Eliot herself lived a controversial and unconventional life: she has been the subject of much scholarly debates and the study of many biographers. In her time many people were shocked by her choice of “unbecoming a woman”, but she eventually earned the deserved esteem of an accomplished author. Also, it is an interesting fact that her works stand on their own, infrequently being overshadowed by her personal life. Among the best of the Victorian writers, G. Eliot deals with themes of social changes and triumphs of the heart and has a remarkable talent to show us the depth and scope of English life: its classes, pretensions, and hypocrisies. Many of her novels today are included in the canon of classic 19th-century literary works. Furthermore, some of her masterpieces have been adapted to film and many still in print today.
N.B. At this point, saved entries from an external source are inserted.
(* ===== verification/PgArray.v ===== *)
(** * Text form of PostgreSQL arrays

    The tracer stores lists of identifiers in columns of type UUID[] and reads and
    writes their text form itself: src/components/tracer/internal/adapters/postgres/
    types.go holds [StringArray] with its scanner and its printer, and
    transaction_validation_postgresql_model.go the simpler form for identifiers.  This
    file models both and shows when what is written is read back. *)

From stdpp Require Import base list strings sets.
From Stdlib Require Import ZArith Lia Ascii.
From S2P Require Import Prelude GoStrings CacheKeys.
Local Open Scope string_scope.
Local Open Scope list_scope.

Definition quote : ascii := ascii_of_nat 34.
Definition backslash : ascii := ascii_of_nat 92.
Definition comma : ascii := ","%char.

Inductive ArrayError := ErrIncompatibleType | ErrInvalidArrayFormat | ErrUnclosedQuote | ErrInvalidUUID.

(** ** Elements *)

(** [strings.ReplaceAll] of one byte. *)
Fixpoint replace_char (c : ascii) (by_ s : string) : string :=
  match s with
  | EmptyString => ""
  | String a s' => (if bool_decide (a = c) then by_ else String a "") +:+ replace_char c by_ s'
  end.

Definition special (a : ascii) : bool :=
  bool_decide (a ∈ ["{"%char; "}"%char; comma; quote; backslash; " "%char;
                    ascii_of_nat 9; ascii_of_nat 10; ascii_of_nat 13]).

Definition quoteArrayElement (s : string) : string :=
  if bool_decide (s = "") || negb (all_chars (λ a, negb (special a)) s) then
    String quote (replace_char quote (String backslash (String quote ""))
                    (replace_char backslash (String backslash (String backslash "")) s)
                  +:+ String quote "")
  else s.

(** The sentinel for SQL NULL. *)
Definition NullString : string := String "000" ("NULL" +:+ String "000" "").

(** [s[1 : len(s)-1]] *)
Fixpoint but_last (s : string) : string :=
  match s with
  | EmptyString | String _ EmptyString => ""
  | String a s' => String a (but_last s')
  end.
Definition inner (s : string) : string := match s with EmptyString => "" | String _ s' => but_last s' end.

Fixpoint last_char (s : string) : option ascii :=
  match s with
  | EmptyString => None
  | String a EmptyString => Some a
  | String _ s' => last_char s'
  end.

(** At least two bytes, the first and the last being [a] and [b]. *)
Definition enclosed (a b : ascii) (s : string) : bool :=
  (2 <=? String.length s)%nat && bool_decide (String.get 0 s = Some a) && bool_decide (last_char s = Some b).

(** The single-pass replacer of [unquoteElement]. *)
Fixpoint unescape (s : string) : string :=
  match s with
  | EmptyString => ""
  | String a s' =>
      match s' with
      | String b s'' =>
          if bool_decide (a = backslash) && bool_decide (b = quote ∨ b = backslash)
          then String b (unescape s'') else String a (unescape s')
      | EmptyString => String a ""
      end
  end.

Definition unquoteElement (s : string) : string :=
  if bool_decide (s = "NULL") then NullString else
  if enclosed quote quote s then unescape (inner s) else s.

(** ** Lists *)

(** The loop of [parseArrayElements]; [current] is the builder. *)
Fixpoint parse_elements (content current : string) (elems : list string) (inQuotes escaped : bool)
    : result ArrayError (list string) :=
  match content with
  | EmptyString =>
      if inQuotes then Err ErrUnclosedQuote else
      Ok (elems ++ [unquoteElement (if escaped then current +:+ String backslash "" else current)])
  | String c rest =>
      if escaped then parse_elements rest (current +:+ String c "") elems inQuotes false else
      if bool_decide (c = backslash) then parse_elements rest current elems inQuotes true else
      if bool_decide (c = quote) then parse_elements rest current elems (negb inQuotes) false else
      if bool_decide (c = comma) && negb inQuotes
      then parse_elements rest "" (elems ++ [unquoteElement current]) false false
      else parse_elements rest (current +:+ String c "") elems inQuotes false
  end.

Definition parseArrayElements (content : string) : result ArrayError (list string) :=
  if bool_decide (content = "") then Ok [] else parse_elements content "" [] false false.

(** [StringArray.Scan] of a column that is NULL or text; the nil slice is [None]. *)
Definition StringArray_Scan (src : option string) : result ArrayError (option (list string)) :=
  match src with
  | None => Ok None
  | Some source =>
      if bool_decide (source = "{}") then Ok (Some []) else
      if negb (enclosed "{"%char "}"%char source) then Err ErrInvalidArrayFormat else
      let content := inner source in
      if bool_decide (content = "") then Ok (Some []) else
      let! elements := parseArrayElements content in Ok (Some elements)
  end.

(** [StringArray.Value] *)
Definition StringArray_Value (a : option (list string)) : option string :=
  match a with
  | None => None
  | Some [] => Some "{}"
  | Some l => Some (String "{" (strings_Join "," (quoteArrayElement <$> l) +:+ "}"))
  end.

(** ** Arrays of identifiers *)

Section Uuids.
Context `{UuidParse}.

Definition formatStringArrayToPostgres (strs : list string) : string :=
  match strs with
  | [] => "{}"
  | _ => String "{" (strings_Join "," strs +:+ "}")
  end.

Definition formatUUIDArrayString (uuids : list uuid) : string :=
  formatStringArrayToPostgres (uuid_String <$> uuids).

Definition formatUUIDArrayFromStringArray (strs : option (list string)) : string :=
  formatStringArrayToPostgres (default [] strs).

(** Empty parts are left out. *)
Definition splitUUIDArray (s : string) : list string :=
  filter (λ p, p ≠ "") (strings_Split comma s).

Fixpoint parse_uuids (parts : list string) : result ArrayError (list uuid) :=
  match parts with
  | [] => Ok []
  | part :: parts' =>
      match uuid_Parse part with
      | None => Err ErrInvalidUUID
      | Some id => let! ids := parse_uuids parts' in Ok (id :: ids)
      end
  end.

Definition parseUUIDArrayString (arrayStr : string) : result ArrayError (list uuid) :=
  if bool_decide (arrayStr = "" ∨ arrayStr = "{}") then Ok [] else
  let trimmed := if enclosed "{"%char "}"%char arrayStr then inner arrayStr else arrayStr in
  if bool_decide (trimmed = "") then Ok [] else parse_uuids (splitUUIDArray trimmed).
Lemma nodup_snoc (l : list TransactionValidation) tv :
  NoDup (tv_RequestID <$> l) → Forall (λ row, tv_RequestID row ≠ tv_RequestID tv) l →
  NoDup (tv_RequestID <$> (l ++ [stored tv])).
Proof.
  intros Hnd Hf. rewrite fmap_app. apply NoDup_app. split_and!; [done| |apply NoDup_singleton].
  intros x Hx Hx'. apply list_elem_of_singleton in Hx'. subst x.
  apply list_elem_of_fmap in Hx as (row & Heq & Hrow). rewrite Forall_forall in Hf.
  by apply (Hf row Hrow).
Qed.

Lemma accounted_step counters s s' : accounted counters s → service_step s s' → accounted counters s'.
Proof.
  intros [Hu Hc Hk] [req Hfind|L HL rules flt clk id req before after st' res Hfl Ev]; [by split|].
  apply validate_new_validated in Ev.
  destruct Ev as [e|tv Hin Hreq|cnt out resp tx st' Ec Ea Hd Hid (tv & Eb & Ei) Er|resp st1 st' Hd Hid H1' H2'].
  - split; cbn [sv_db sv_charges charge_of]; rewrite ?app_nil_r; done.
  - split; cbn [sv_db sv_charges charge_of replay vl_IsDuplicate negb andb]; rewrite ?app_nil_r; done.
  - apply insert_validations in Ei as (Ecn & Ev & _ & Hf). cbn in Ecn, Ev, Hf.
    apply audit_validations in Er as [Ecn' Ev'].
    apply build_fields in Eb as (_ & Hr & Ham & Hres & _).
    split; cbn [sv_db sv_charges charge_of answer vl_IsDuplicate vl_Response negb andb].
    + rewrite Ev', Ev. by apply nodup_snoc.
    + rewrite Ev', Ev, bool_decide_true by done. rewrite fmap_app, filter_app, fmap_app, Hc.
      f_equal. rewrite filter_cons_True; [|unfold accepted; cbn; by rewrite Hres].
      cbn. by rewrite Hr, Ham.
    + intros k. rewrite Ecn', Ecn, bool_decide_true by done. rewrite total_app.
      rewrite (CheckLimits_counts _ _ _ _ _ Ec Ea k), (Hk k). cbn [total foldr cg_on cg_amount].
      change (ci_Amount (ToCheckLimitsInput req)) with (vr_Amount req). lra.
  - assert (er_Decision (vp_Result resp) ≠ DecisionAllow) as Hna by (destruct Hd; congruence).
    assert (vd_counters st' = vd_counters st1 ∧ vd_validations st' = vd_validations st1) as [Ecn Ev].
    { destruct H2' as [->|Ha]; [done|]. by eapply audit_validations. }
    split; cbn [sv_db sv_charges charge_of answer vl_IsDuplicate vl_Response negb andb];
      rewrite ?(bool_decide_false _ Hna), ?app_nil_r, ?Ecn, ?Ev;
      (destruct H1' as [->|(tv & Eb & Ei)]; [done|]);
      apply insert_validations in Ei as (Ecn1 & Ev1 & _ & Hf); rewrite ?Ecn1, ?Ev1;
      apply build_fields in Eb as (_ & Hr & _ & Hres & _); [by apply nodup_snoc| |done].
    rewrite filter_app, filter_cons_False, filter_nil, app_nil_r; [done|].
    unfold accepted. cbn. by rewrite Hres.
Qed.

(** C5: However requests are repeated, interleaved and interrupted by failures, every
    counter holds what it held at the start plus the amounts of the accepted requests
    that count on it, the accepted requests are exactly those with a stored record that
    allows them, and no request identifier has two records: an accepted request is
    counted exactly once, any other request not at all. *)
Theorem validations_count_once counters s (Hruns : service_runs counters s) :
  NoDup (tv_RequestID <$> vd_validations (sv_db s)) ∧
  (λ c, (cg_request c, cg_amount c)) <$> sv_charges s =
    (λ tv, (tv_RequestID tv, tv_Amount tv)) <$> filter accepted (vd_validations (sv_db s)) ∧
  ∀ k, (dval (committed (vd_counters (sv_db s)) k) ==
        dval (committed counters k) + total (sv_charges s) k)%Q.
Proof.
  assert (accounted counters s) as [? ? ?]; [|done].
  induction Hruns as [audit|s s' _ IH Hs]; [|by eapply accounted_step].
  split; [constructor|done|]. intros k. cbn. lra.
Qed.

End Accounting.

(** ** The limit checker of the tracer keeps the promise *)

Section Implementation.
Context `{DecimalLaws, UuidNil, CurrencyLib}.

(** The limits that apply to an input, with valid types and distinct identifiers, and
    the limits whose statements fail. *)
Record limit_source := {
  ls_limits : CheckLimitsInput → result TracerError (list Limit);
  ls_fail : uuid → bool;
  ls_ok input limits : ls_limits input = Ok limits →
    Forall (λ l, LimitType_IsValid (lim_LimitType l) = true) limits ∧ NoDup (lim_ID <$> limits) }.

Definition checker (src : limit_source) : LimitCheckerOps := {|
  CheckLimits db input now := checkLimitsInternal db (ls_fail src) (Some input) (ls_limits src) now |}.

Definition source_charges (src : limit_source) (input : CheckLimitsInput) (now : time)
    (k : counter_key) : bool :=
  match ls_limits src input with
  | Ok limits => existsb (λ l, in_force l now && bool_decide (limit_counter l input now = Some k)) limits
  | Err _ => false
  end.

Lemma existsb_admitted db input now k limits :
  forallb (λ l, limit_admits db l input now) limits = true →
  existsb (λ l, counted db l input now k) limits =
  existsb (λ l, in_force l now && bool_decide (limit_counter l input now = Some k)) limits.
Proof.
  induction limits as [|l limits IH]; [done|]. cbn [forallb existsb]. intros [Ha Hl]%andb_true_iff.
  rewrite (IH Hl). unfold counted. by rewrite Ha, andb_true_r.
Qed.

(** A check that returns validated its input and read its limits. *)
Lemma checked_input src db input now db' out :
  CheckLimits (LimitCheckerOps := checker src) db input now = (db', Ok out) →
  CheckLimitsInput_validate input true = Ok tt ∧ ∃ limits, ls_limits src input = Ok limits.
Proof.
  cbn. unfold checkLimitsInternal.
  destruct (CheckLimitsInput_validate input true) as [[]|]; [|done].
  destruct (ls_limits src input) as [l|]; [|done]. eauto.
Qed.
Definition with_codes (op : Operation) (code description : option string) : Operation :=
  mkOperation (op_ID op) (op_TransactionID op) (op_Description op) (op_Type op) (op_AssetCode op)
    (op_ChartOfAccounts op) (op_Amount op) (op_Balance op) (op_BalanceAfter op) (op_BalanceID op)
    (op_AccountID op) (op_AccountAlias op) (op_BalanceKey op) (op_OrganizationID op) (op_LedgerID op)
    (op_CreatedAt op) (op_Route op) (op_RouteID op) (op_Metadata op) (op_BalanceAffected op)
    (op_Direction op) (op_Snapshot op) code description.

Definition resolve_one (cache : TransactionRouteCache) (action : Action) (override : string)
    (op : Operation) : Operation :=
  match op_RouteID op with
  | None => op
  | Some routeID =>
      if bool_decide (routeID = "") then op else
      let a := resolvedAction cache action override routeID (op_BalanceKey op) in
      match cache a with
      | None => op
      | Some ac =>
          match FindRoute ac routeID with
          | None => op
          | Some rc =>
              match resolveAccountingRubric (orc_AccountingEntries rc) a (op_Direction op) with
              | Some rubric =>
                  if bool_decide (rb_Code rubric = "") then op else
                  with_codes op (Some (rb_Code rubric))
                    (if bool_decide (rb_Description rubric = "") then op_RouteDescription op
                     else Some (rb_Description rubric))
              | None => op
              end
          end
      end
  end.

Definition resolveRouteCodesFromCache (ops : list Operation) (cache : option TransactionRouteCache)
    (action : Action) (override : string) : list Operation :=
  match cache with
  | None => ops
  | Some c => resolve_one c action override <$> ops
  end.

(** [BuildOperations] *)
Definition BuildOperations (balances balancesAfter : list MBalance) (fromTo : list FromTo)
    (input : Transaction) (tranID : string) (validate : Responses) (date : Time)
    (isAnnotation routeValidationEnabled : bool) (cache : option TransactionRouteCache) (action : Action)
    (newID : nat → result string string) : result string (list Operation * list MBalance) :=
  let bi := mkBuildInput (index_after balancesAfter) tranID input validate date isAnnotation
              routeValidationEnabled newID in
  let! st := fold_res (build_step bi) (mkBuild [] [] ∅ 0) (loop_pairs balances fromTo) in
  Ok (resolveRouteCodesFromCache (propagateSnapshotToCompanions (bd_ops st)) cache action
        (tx_OperationTypeOverride input), bd_pre st).

End Routes.

(** ** Recorded amounts *)

Section Amounts.
Context {D : DecimalLib} {DL : DecimalLaws}.
Local Open Scope Q_scope.

Lemma dabs_val (d : dec) : dval (dabs d) == Qabs (dval d).
Proof.
  unfold dabs. destruct (dlt d dzero) eqn:E.
  - apply dlt_spec in E. rewrite dval_zero in E. rewrite dval_sub, dval_zero, Qabs_neg; lra.
  - apply dlt_false in E. rewrite dval_zero in E. rewrite Qabs_pos; lra.
Qed.

(** The largest of the two movements, bounded by the requested amount. *)
Lemma effective_bounds amt ba aa bh ah :
  let m := dval (effectiveOperationAmount amt ba aa bh ah) in
  let da := Qabs (dval ba - dval aa) in
  let dh := Qabs (dval bh - dval ah) in
  m <= dval (amt_Value amt) ∧ ((m == dval (amt_Value amt) ∧ (dval (amt_Value amt) <= da ∨ dval (amt_Value amt) <= dh)) ∨ (m == da ∧ dh <= da) ∨ (m == dh ∧ da <= dh)) ∧
  (da <= dval (amt_Value amt) → dh <= dval (amt_Value amt) → da <= m ∧ dh <= m).
Proof.
  cbn zeta. unfold effectiveOperationAmount.
  pose proof (dabs_val (ba - aa)) as Ha. pose proof (dabs_val (bh - ah)) as Hh.
  assert (dval (ba - aa)%dec == dval ba - dval aa) as Ea by apply dval_sub.
  assert (dval (bh - ah)%dec == dval bh - dval ah) as Eh by apply dval_sub.
  rewrite Ea in Ha. rewrite Eh in Hh.
  destruct (dgt (dabs (bh - ah)) (dabs (ba - aa))) eqn:E1;
    [apply dgt_spec in E1|apply dgt_false in E1];
    (destruct (dgt _ (amt_Value amt)) eqn:E2; [apply dgt_spec in E2|apply dgt_false in E2]);
    split_and!; try lra; intuition lra.
Qed.

(** A change moves available and on-hold by the amount or not at all, and at least one
    of them. *)
Definition moves (v a a' h h' : Q) : Prop :=
  (a' == a ∨ a' == a - v ∨ a' == a + v) ∧ (h' == h ∨ h' == h - v ∨ h' == h + v) ∧
  (¬ a' == a ∨ ¬ h' == h ∨ v == 0).

Lemma operate_moves amt b : bal_Version (OperateBalances amt b) ≠ bal_Version b →
  moves (dval (amt_Value amt)) (dval (bal_Available b)) (dval (bal_Available (OperateBalances amt b)))
    (dval (bal_OnHold b)) (dval (bal_OnHold (OperateBalances amt b))).
Proof.
  unfold OperateBalances.
  set (c := if bool_decide _ then _ else _).
  assert (c.2 = true → moves (dval (amt_Value amt)) (dval (bal_Available b)) (dval c.1.1)
            (dval (bal_OnHold b)) (dval c.1.2)) as Hc.
  { subst c. unfold applyDebitDirectionBalance, applyBalanceChange, applyPendingBalance,
      applyCanceledBalance, applyApprovedBalance, applyCreatedBalance, unmatched, moves.
    case_bool_decide; repeat case_match; cbn [fst snd]; try discriminate; intros _;
      rewrite ?dval_add, ?dval_sub; destruct (Qeq_dec (dval (amt_Value amt)) 0);
      split_and!; try (intuition lra). }
  destruct c as [[av oh] []]; [intros _; by apply Hc|done].
Qed.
A woman's heart must be of such a size and no larger, else it must be pressed small, like Chinese feet; her happiness is to be made as cakes are, by a fixed recipe” George Eliot Many novels speak of women life, fate, labyrinths in love, and traps in passion, but very few speak of the dynamics that actually make the lives of feminine representatives uneasy. “The Mill on the Floss” is one of these novels: it doesn’t display the fleeing passions as many love stories do. This is due to entirely untraditional for those times George Eliot’s views on relationships between people of different age groups and difficulties in various aspects of life. Without a doubt, today the role of women in society is absolutely different compared with the essence of women’s life in Victorian Epoch, in the 19th century. Since “The Mill on the Floss” was written (nearly two hundred years ago), mankind has come through many social changes, especially women have. Even the fact that Mary Anne Evans had to use the pen name of George Eliot, as she was a woman and her works would not have been published otherwise, emphasizes women’s insignificance in the country and in the social circle. So, obviously, the myth according to which women had to stay at home, to carry out their “natural mission” of raising children, bearing them, and serving as an instrument of pleasure is little by little dying out.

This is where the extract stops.